I hope that others of his class had a different fate. But I don't know. I do know lawyers are very plenty.

In 1861 when our Southern brethren attempted to destroy this nation and commenced war against it, no state responded more quickly to the president's call for troops than did Wisconsin, and no better or braver men ever followed the flag than Wisconsin soldiers. And no state lost more men, killed, wounded and by the accidents of war, in proportion to their number than Wisconsin. Her soldiers were nearly all early settlers of native and foreign birth, and their sons who were old enough to go to war. There was no difference in the ranks. All were Americans.

In illustration of the loyalty of foreign born citizens to the country, I will relate one instance and to me it is a sad memory and the example is not extreme there were thousands of similar cases. When the war commenced in 1861 I had four brothers, native born Scotchmen and adopted citizens of Wisconsin. Three of them enlisted in the early regiments and one later. Two of them returned when the war ended and two were killed in battle and sleep where they fell in unknown graves in Tennessee and Virginia. Could any men do more for their country?
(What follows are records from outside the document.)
(* ===== verification/BridgeApi.v ===== *)
(** What the signing bridge of [crates/zanchor/pallets/frost-bridge] promises to the other
    pallets: addresses on the Bitcoin chain and the trait [FrostBridgeInterface] at the end of
    [src/lib.rs].

    [S] is the storage of the pallet that implements the trait. *)
From stdpp Require Import base list strings.
From Stdlib Require Import ZArith.
From S2P Require Import Prelude Bytes Pallet.

Local Open Scope Z_scope.

Inductive BtcAddressType := P2PKH | P2SH | P2WPKH | P2WSH | P2TR.

Record BtcAddress := mkBtcAddress { address_type : BtcAddressType; address_hash : Z }.

#[export] Instance address_type_dec : EqDecision BtcAddressType.
Proof. solve_decision. Defined.
#[export] Instance address_dec : EqDecision BtcAddress.
Proof. solve_decision. Defined.

Definition is_zero (a : BtcAddress) : bool := address_hash a =? 0.

(** [now] is the number of the block in which a pallet asks. *)
Class FrostBridgeInterface (S : Type) := {
  is_bridge_active : S → bool;
  custody_address : S → option BtcAddress;
  request_signature_for : Z → Z → bytes → Z → S → S * result Z string;
}.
It is generally supposed that settlers suffered many hardships during early years, but I doubt if they were aware of them to any great extent. It is true they worked hard, but they were able and willing to work and did not count it hardship. They had plenty of good plain food and did not suffer hunger good warm clothing and did not suffer cold. They had few luxuries for the table because they were not to be had and few fine clothes for the same reason. But they were contented with what they could get and did not consider it any hardship. Many of them came from large cities and densely populated districts where a struggle for existence was their only prospect in future. But here they had a feeling of freedom and independence and assurance of future welfare that was new to them, and more than balanced any privation or hardships they might encounter. But they suffered some privations incident to a new country. Markets were few and distant, roads were bad, schools and churches were few and often far away, and in sickness or accidents, medical aid might be hard to get. Farming tools and machinery were crude but no better were in use anywhere. The strong arm of the farmer scattered the seeds, the scythe and grain cradle were mowers and self-binders and the flail and old horsepower thresher prepared the grain for use.
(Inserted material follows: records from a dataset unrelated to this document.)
(* ===== verification/Custody.v ===== *)
(** The custody pallet, [crates/zanchor/pallets/custody/src/lib.rs]: deposits of Bitcoin against
    minted tokens, withdrawals against burned ones, and the checkpoints that collect withdrawals
    into one transaction.

    [f] is the bridge behind the trait [FrostBridgeInterface], [n] the number of the block and
    [parent_hash] the hash of the one before.  Identifiers are the numbers their bytes write in
    big-endian order. *)
From stdpp Require Import base list gmap strings.
From Stdlib Require Import ZArith Lia.
From S2P Require Import Prelude Bytes Pallet BridgeApi.

Local Open Scope Z_scope.

(** * Types *)

Module DepositStatus.
Inductive DepositStatus := Pending | Confirmed | Minted | Expired | Cancelled.
End DepositStatus.

Record DepositRequest := mkDepositRequest {
  dp_id : Z;
  depositor : Z;
  expected_amount : Z;
  dp_btc_txid : option Z;
  confirmed_amount : Z;
  dp_created_at : Z;
  confirmed_at : option Z;
  minted_at : option Z;
  dp_status : DepositStatus.DepositStatus;
}.
#[export] Instance deposit_eta : Eta DepositRequest := fun d =>
  mkDepositRequest (dp_id d) (depositor d) (expected_amount d) (dp_btc_txid d) (confirmed_amount d) (dp_created_at d)
    (confirmed_at d) (minted_at d) (dp_status d).

Module WithdrawalStatus.
Inductive WithdrawalStatus := Pending | InCheckpoint | Signed | Broadcast | Completed | Cancelled.
End WithdrawalStatus.

Record WithdrawalRequest := mkWithdrawalRequest {
  wd_id : Z;
  wd_requester : Z;
  btc_dest : BtcAddress;
  wd_amount : Z;
  wd_fee : Z;
  wd_created_at : Z;
  checkpoint_id : option Z;
  wd_btc_txid : option Z;
  wd_status : WithdrawalStatus.WithdrawalStatus;
}.
#[export] Instance withdrawal_eta : Eta WithdrawalRequest := fun w =>
  mkWithdrawalRequest (wd_id w) (wd_requester w) (btc_dest w) (wd_amount w) (wd_fee w) (wd_created_at w)
    (checkpoint_id w) (wd_btc_txid w) (wd_status w).

Module CheckpointStatus.
Inductive CheckpointStatus := Building | PendingSignature | Signed | Broadcast | Confirmed | Failed.
End CheckpointStatus.

Record Checkpoint := mkCheckpoint {
  cp_id : Z;
  withdrawal_ids : list Z;
  total_amount : Z;
  btc_tx_unsigned : bytes;
  btc_tx_signed : option bytes;
  signing_request_id : option Z;
  cp_created_at : Z;
  signed_at : option Z;
  broadcast_at : option Z;
  btc_confirmed_at : option Z;
  cp_status : CheckpointStatus.CheckpointStatus;
}.

#[export] Instance deposit_status_dec : EqDecision DepositStatus.DepositStatus.
Proof. solve_decision. Defined.
#[export] Instance withdrawal_status_dec : EqDecision WithdrawalStatus.WithdrawalStatus.
Proof. solve_decision. Defined.

(** * Configuration, events and errors *)

Record Config := mkConfig {
  ZbtcAssetId : Z;
  ZzecAssetId : Z;
  MinDepositAmount : Z;
  MinWithdrawalAmount : Z;
  WithdrawalFeeBps : Z;
  DepositExpiry : Z;
  MaxWithdrawalsPerCheckpoint : Z;
  CheckpointInterval : Z;
  RequiredConfirmations : Z;
}.

(** The values of [runtime/src/lib.rs]. *)
Definition runtime_config : Config := mkConfig 1 2 10000 50000 30 14400 256 100 6.

Definition MaxWithdrawals : nat := 256.
Definition MaxBtcTxSize : Z := 65536.

Module Event.
Inductive Event :=
| DepositRequested (deposit depositor : Z) (custody_address : BtcAddress)
| DepositConfirmed (deposit btc_txid amount : Z)
| ZbtcMinted (deposit depositor amount : Z)
| DepositCancelled (deposit : Z) (reason : bytes)
| WithdrawalRequested (withdrawal requester : Z) (btc_dest : BtcAddress) (amount fee : Z)
| WithdrawalQueued (withdrawal checkpoint : Z)
| WithdrawalCompleted (withdrawal btc_txid : Z)
| CheckpointCreated (checkpoint withdrawal_count total_amount : Z)
| CheckpointSigned (checkpoint signing_request : Z)
| CheckpointBroadcast (checkpoint btc_txid : Z)
| CheckpointConfirmed (checkpoint btc_block : Z).
End Event.

(** The errors of the pallet, the one of the framework that a wrong origin gets, and those of
    the assets. *)
Inductive Error :=
| BadOrigin
| AssetsError
| DepositNotFound
| WithdrawalNotFound
| CheckpointNotFound
| InvalidDepositStatus
| InvalidWithdrawalStatus
| AmountBelowMinimum
| InsufficientBalance
| InvalidBtcAddress
| BtcVerificationFailed
| InsufficientConfirmations
| BridgeNotActive
| NoCustodyAddress
| Overflow
| DepositExpired
| NotAuthorized.

(** * Storage *)

(** [T::Assets]: balances and supplies of fungible assets. *)
Class Assets := {
  Book : Type;
  balance : Book → Z → Z → Z;
  total_issuance : Book → Z → Z;
  mint_into : Book → Z → Z → Z → option Book;
  burn_from : Book → Z → Z → Z → option Book;
}.

(** Minting and burning change the supply by their amount; a supply is a [u128]. *)
Class AssetsLaws `{Assets} := {
  issuance_fits b asset : fits 128 (total_issuance b asset);
  mint_spec b asset who x b' : 0 ≤ x → mint_into b asset who x = Some b' →
    total_issuance b' asset = total_issuance b asset + x;
  burn_spec b asset who x b' : 0 ≤ x → burn_from b asset who x = Some b' →
    x ≤ balance b asset who ∧ total_issuance b' asset = total_issuance b asset - x;
}.

Record State `{Assets} := mkState {
  book : Book;
  events : list Event.Event;
  DepositRequests : gmap Z DepositRequest;
  WithdrawalRequests : gmap Z WithdrawalRequest;
  PendingWithdrawals : list Z;
  Checkpoints : gmap Z Checkpoint;
  NextCheckpointId : Z;
  LastCheckpointBlock : Z;
  TotalSupply : Z;
  TotalCustody : Z;
  Nonce : Z;
}.
#[export] Instance state_eta `{Assets} : Eta State := fun s =>
  mkState _ (book s) (events s) (DepositRequests s) (WithdrawalRequests s) (PendingWithdrawals s) (Checkpoints s)
    (NextCheckpointId s) (LastCheckpointBlock s) (TotalSupply s) (TotalCustody s) (Nonce s).

Definition genesis `{Assets} (b : Book) : State := mkState _ b [] ∅ ∅ [] ∅ 0 0 0 0 0.

Section pallet.
Context `{Assets} `{Runtime} `{Sha256} {S : Type} `{FrostBridgeInterface S}.

Definition deposit_event (s : State) (e : Event.Event) : State := s <| events := events s ++ [e] |>.

Definition ensure_signed (o : Origin) : result Z Error :=
  match o with Signed who => Ok who | Root => Err BadOrigin end.
Definition ensure_root (o : Origin) : result unit Error :=
  match o with Root => Ok tt | Signed _ => Err BadOrigin end.

(** * Identifiers *)

Definition id_data (account nonce parent_hash : Z) : bytes := encode_account account ++ to_le 8 nonce ++ to_be 32 parent_hash.

Definition generate_id (parent_hash account : Z) (s : State) : State * Z :=
  let nonce := wadd 64 (Nonce s) 1 in
  (s <| Nonce := nonce |>, sha256 (id_data account nonce parent_hash)).

(** * Deposits *)

Definition put_deposit (s : State) (id : Z) (d : DepositRequest) : State := s <| DepositRequests := <[id := d]> (DepositRequests s) |>.

Definition request_deposit (f : S) (n parent_hash : Z) (origin : Origin) (expected : Z) (s : State) : result State Error :=
  let? who := ensure_signed origin in
  ensure! is_bridge_active f else BridgeNotActive ;;
  match custody_address f with
  | None => Err NoCustodyAddress
  | Some address =>
      let '(s, deposit_id) := generate_id parent_hash who s in
      let s := put_deposit s deposit_id (mkDepositRequest deposit_id who expected None 0 n None None DepositStatus.Pending) in
      Ok (deposit_event s (Event.DepositRequested deposit_id who address))
  end.

(** No proof of the payment is asked for. *)
Definition confirm_deposit (cfg : Config) (n : Z) (origin : Origin) (deposit_id btc_txid amount : Z) (s : State) : result State Error :=
  let? _ := ensure_signed origin in
  match DepositRequests s !! deposit_id with
  | None => Err DepositNotFound
  | Some request =>
      ensure! bool_decide (dp_status request = DepositStatus.Pending) else InvalidDepositStatus ;;
      let expiry := sat_add 32 (dp_created_at request) (DepositExpiry cfg) in
      ensure! n <=? expiry else DepositExpired ;;
      ensure! MinDepositAmount cfg <=? amount else AmountBelowMinimum ;;
      let request := request <| dp_btc_txid := Some btc_txid |> <| confirmed_amount := amount |>
                             <| confirmed_at := Some n |> <| dp_status := DepositStatus.Confirmed |> in
      Ok (deposit_event (put_deposit s deposit_id request) (Event.DepositConfirmed deposit_id btc_txid amount))
  end.

Definition mint_zbtc (cfg : Config) (n : Z) (origin : Origin) (deposit_id : Z) (s : State) : result State Error :=
  let? _ := ensure_signed origin in
  match DepositRequests s !! deposit_id with
  | None => Err DepositNotFound
  | Some request =>
      ensure! bool_decide (dp_status request = DepositStatus.Confirmed) else InvalidDepositStatus ;;
      let amount := confirmed_amount request in
      match mint_into (book s) (ZbtcAssetId cfg) (depositor request) amount with
      | None => Err AssetsError
      | Some b =>
          let s := s <| book := b |> <| TotalSupply := sat_add 128 (TotalSupply s) amount |>
                     <| TotalCustody := sat_add 128 (TotalCustody s) amount |> in
          let request := request <| minted_at := Some n |> <| dp_status := DepositStatus.Minted |> in
          Ok (deposit_event (put_deposit s deposit_id request) (Event.ZbtcMinted deposit_id (depositor request) amount))
      end
  end.

(** * Withdrawals *)

Definition withdrawal_fee (cfg : Config) (amount : Z) : Z := sat_mul 128 amount (WithdrawalFeeBps cfg) / 10000.

(** A full list of pending withdrawals drops the new one without an error. *)
Definition request_withdrawal (cfg : Config) (f : S) (n parent_hash : Z) (origin : Origin) (dest : BtcAddress) (amount : Z) (s : State)
  : result State Error :=
  let? who := ensure_signed origin in
  ensure! is_bridge_active f else BridgeNotActive ;;
  ensure! negb (is_zero dest) else InvalidBtcAddress ;;
  let fee := withdrawal_fee cfg amount in
  let net_amount := sat_sub amount fee in
  ensure! MinWithdrawalAmount cfg <=? net_amount else AmountBelowMinimum ;;
  ensure! amount <=? balance (book s) (ZbtcAssetId cfg) who else InsufficientBalance ;;
  match burn_from (book s) (ZbtcAssetId cfg) who amount with
  | None => Err AssetsError
  | Some b =>
      let s := s <| book := b |> in
      let '(s, withdrawal_id) := generate_id parent_hash who s in
      let request := mkWithdrawalRequest withdrawal_id who dest net_amount fee n None None WithdrawalStatus.Pending in
      let s := s <| WithdrawalRequests := <[withdrawal_id := request]> (WithdrawalRequests s) |>
                 <| PendingWithdrawals := default (PendingWithdrawals s) (try_push MaxWithdrawals withdrawal_id (PendingWithdrawals s)) |>
                 <| TotalSupply := sat_sub (TotalSupply s) amount |> in
      Ok (deposit_event s (Event.WithdrawalRequested withdrawal_id who dest net_amount fee))
  end.

(** * Checkpoints *)

Definition tx_header : bytes := ascii "UNSIGNED_BTC_TX:"%string.
Definition tx_output (o : BtcAddress * Z) : bytes := to_be 32 (address_hash o.1) ++ to_le 16 o.2.

(** The outputs one after the other; a transaction that is too long becomes the empty one. *)
Definition construct_btc_tx (outputs : list (BtcAddress * Z)) : bytes :=
  let tx := tx_header ++ concat (map tx_output outputs) in
  if Z.of_nat (length tx) <=? MaxBtcTxSize then tx else [].

(** One pending withdrawal: its output, the sum and its record. *)
Definition collect_withdrawal (checkpoint : Z) (acc : State * list (BtcAddress * Z) * Z) (withdrawal_id : Z)
  : State * list (BtcAddress * Z) * Z :=
  let '(s, outputs, total) := acc in
  match WithdrawalRequests s !! withdrawal_id with
  | None => acc
  | Some request =>
      let outputs := outputs ++ [(btc_dest request, wd_amount request)] in
      let request' := request <| checkpoint_id := Some checkpoint |> <| wd_status := WithdrawalStatus.InCheckpoint |> in
      (s <| WithdrawalRequests := <[withdrawal_id := request']> (WithdrawalRequests s) |>, outputs,
       sat_add 128 total (wd_amount request))
  end.

Definition create_checkpoint (n : Z) (s : State) : State :=
  let pending := PendingWithdrawals s in
  let s := s <| PendingWithdrawals := [] |> in
  match pending with
  | [] => s
  | _ =>
      let id := wadd 64 (NextCheckpointId s) 1 in
      let s := s <| NextCheckpointId := id |> in
      let '(s, outputs, total) := foldl (collect_withdrawal id) (s, [], 0) pending in
      let checkpoint := mkCheckpoint id pending total (construct_btc_tx outputs) None None n None None None
                          CheckpointStatus.PendingSignature in
      let s := s <| Checkpoints := <[id := checkpoint]> (Checkpoints s) |> <| LastCheckpointBlock := n |> in
      deposit_event s (Event.CheckpointCreated id (Z.of_nat (length pending)) total)
  end.

Definition force_checkpoint (n : Z) (origin : Origin) (s : State) : result State Error :=
  let? _ := ensure_root origin in Ok (create_checkpoint n s).

Definition on_finalize (cfg : Config) (n : Z) (s : State) : State :=
  let pending := Z.of_nat (length (PendingWithdrawals s)) in
  let should_checkpoint := negb (pending =? 0) &&
    ((MaxWithdrawalsPerCheckpoint cfg <=? pending) || (CheckpointInterval cfg <=? sat_sub n (LastCheckpointBlock s))) in
  if should_checkpoint then create_checkpoint n s else s.
End pallet.

(** * Dispatch *)

Module Call.
Inductive Call :=
| request_deposit (expected_amount : Z)
| confirm_deposit (deposit_id btc_txid amount : Z)
| mint_zbtc (deposit_id : Z)
| request_withdrawal (btc_dest : BtcAddress) (amount : Z)
| force_checkpoint.
End Call.

Definition dispatch `{Assets} `{Runtime} `{Sha256} {S : Type} `{FrostBridgeInterface S} (cfg : Config) (f : S) (n parent_hash : Z)
    (origin : Origin) (call : Call.Call) (s : State) : result State Error :=
  match call with
  | Call.request_deposit x => request_deposit f n parent_hash origin x s
  | Call.confirm_deposit d t x => confirm_deposit cfg n origin d t x s
  | Call.mint_zbtc d => mint_zbtc cfg n origin d s
  | Call.request_withdrawal a x => request_withdrawal cfg f n parent_hash origin a x s
  | Call.force_checkpoint => force_checkpoint n origin s
  end.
To be fashionable did not trouble them very much. Men were fashionable in satinet, jeans or hard times, ladies in alpaca, delaines or calicos. There were no high hat laws and their heads were level. Boys and girls were not yet masters and misses, and the new woman was not yet invented. The old woman was perfectly satisfactory, and divorce courts were a luxury reserved for the present, generation. They took their pleasure rides on the old buckboard or spring wagons or by Foot and Walker's line in place of bicycle, phaeton or electric car.
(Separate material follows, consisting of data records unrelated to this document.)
Lemma backward_passE a d :
  (backward_pass (forward_pass a d) d).2 = \prod_(x <- d) x
  /\ size (backward_pass (forward_pass a d) d).1 = size d
  /\ forall i, (i < size d)%N ->
       (backward_pass (forward_pass a d) d).1`_i * d`_i = a * \prod_(x <- d) x.
Proof.
elim: d a => [|x d IH] a; first by rw big_nil.
have [E2 [Es E1]] := IH (a * x); rw /backward_pass /= -/(backward_pass _ _) big_cons.
split; first by rw E2 mulrC.
split; first by rw Es.
case=> [|i] lid /=; first by rw E2 -mulrA (mulrC x).
by rw E1 // mulrA.
Qed.

(** The coefficient of [x] among [s], as the paper writes it. *)
Definition lagrange s x : F := \prod_(y <- s | y != x) (y / (y - x)).

Lemma lagrange_perm s s' : perm_eq s s' -> lagrange s =1 lagrange s'.
Proof. by move=> ps x; rw /lagrange (perm_big _ ps). Qed.

Lemma lagrange_coefficientsE s :
  uniq s -> 0 \notin s -> lagrange_coefficients s = [seq lagrange s x | x <- s].
Proof.
move=> us s0; rw /lagrange_coefficients; set d := mkseq _ _.
have sd : size d = size s by rw size_mkseq.
have [E2 [Es E1]] := backward_passE 1 d.
case E: (backward_pass _ _) E2 Es E1 => [rho d_bar] /= -> Es E1.
have xn0 x : x \in s -> x != 0 by move=> xs; apply: contraNneq s0 => <-.
have dn0 i : (i < size s)%N -> d`_i != 0.
  move=> lis; rw nth_mkseq // d_valueE //; apply: mulf_neq0; first by rw xn0 ?mem_nth.
  by rw prodf_seq_neq0; apply/allP => y ys; apply/implyP; rw subr_eq0.
have db : \prod_(x <- d) x != 0.
  rw prodf_seq_neq0; apply/allP => x /(nthP 0)[i]; rw sd => lis <-; exact: dn0.
apply: (@eq_from_nth _ 0); first by rw !size_map Es sd.
move=> i; rw size_map Es sd => lis.
rw (nth_map 0) ?Es ?sd // (nth_map 0) //.
have Er : rho`_i = \prod_(x <- d) x / d`_i.
  by rw -[LHS](mulfK (dn0 i lis)) E1 ?sd // mul1r.
rw Er mulrA divfK // /xi foldl_mul mul1r nth_mkseq // d_valueE //.
rw (bigD1_seq s`_i) ?mem_nth //= /lagrange big_split /= prodfV.
by rw invfM mulrACA divff ?xn0 ?mem_nth // mul1r.
Qed.

Lemma lagrange_interpolates s (p : {poly F}) :
  uniq s -> (size p <= size s)%N -> \sum_(x <- s) lagrange s x * p.[x] = p.[0].
Proof.
move=> us sp.
pose L x := (\prod_(y <- s | y != x) (x - y))^-1 *: \prod_(y <- [seq y <- s | y != x]) ('X - y%:P).
have Lx x z : (L x).[z] = (\prod_(y <- s | y != x) (x - y))^-1 * \prod_(y <- s | y != x) (z - y).
  rw hornerZ horner_prod big_filter; congr (_ * _).
  by apply: eq_bigr => y _; rw hornerXsubC.
pose q := p - \sum_(x <- s) p.[x] *: L x.
suff q0 : q = 0.
  move/eqP: q0; rw subr_eq0 => /eqP ->.
  rw horner_sum; apply: eq_big_seq => x xs; rw hornerZ Lx.
  rw horner_sum (bigD1_seq x) //= hornerZ Lx mulVf ?mulr1.
    by rw prodf_seq_neq0; apply/allP => y _; rw subr_eq0 eq_sym implybb.
  rw big1_seq ?addr0.
    move=> y /andP[yx ys]; rw hornerZ Lx [X in _ * (_ * X)](big_rem x) //= eq_sym yx subrr mul0r !mulr0 //.
  rw mulrC; congr (_ * _).
  rw -prodfV -big_split /=; apply: eq_bigr => y yx.
  by rw sub0r mulrN -mulNr -invrN opprB mulrC.
apply/eqP; apply: contraT => qn0.
have /(max_poly_roots qn0)/(_ us) : all (root q) s.
  apply/allP => z zs; rw rootE hornerD hornerN horner_sum (bigD1_seq z) //=.
  rw hornerZ Lx mulVf ?mulr1.
    by rw prodf_seq_neq0; apply/allP => y _; rw subr_eq0 eq_sym implybb.
  rw big1_seq ?addr0 ?subrr // => y /andP[yz ys].
  by rw hornerZ Lx [X in _ * (_ * X)](big_rem z) //= eq_sym yz subrr mul0r !mulr0 //.
suff: (size q <= size s)%N by rw leqNgt => /negbTE ->.
rw (leq_trans (size_polyD _ _)) // geq_max sp size_polyN /=.
rw (leq_trans (size_sum _ _ _)) //; apply/bigmax_leqP_seq => x xs _.
rw (leq_trans (size_scale_leq _ _)) // (leq_trans (size_scale_leq _ _)) //.
rw size_prod_XsubC size_filter -(count_predC (pred1 x) s) -addn1 addnC leq_add2r.
by rw -has_count has_pred1.
Qed.
End interpolation.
Money was scarce and hard to get. Gold and silver were at par, but 16 to 1, they had none of it. But an order on the store was just as good and easier to get. In fact they were not aware how much they were suffering and where ignorance is bliss 'tis folly to be wise.

The early settlers found Wisconsin a wilderness. They made it a cultivated, beautiful and prosperous state. They created state and local governments; they enacted wise, just and liberal laws; they founded public schools and the higher institutions of learning; they built hospitals and asylums for the insane and other unfortunates, churches for the good and prisons for the bad. And all that has been added in later years is built on the foundations laid by them, and to them belongs the credit of the state.  

At the close of the Civil War in 1865 the population of the state was about 900,000. By immigration and natural increase it has more than doubled and also doubled in wealth, commerce and production. All the early settlers now living are indeed Old Settlers, and a younger generation of men must guide the Ship of State.

May they be as wise, prudent and honest as their Fathers were, and guide her in the safe channel of equal rights and justice to all, and all will be well with the State.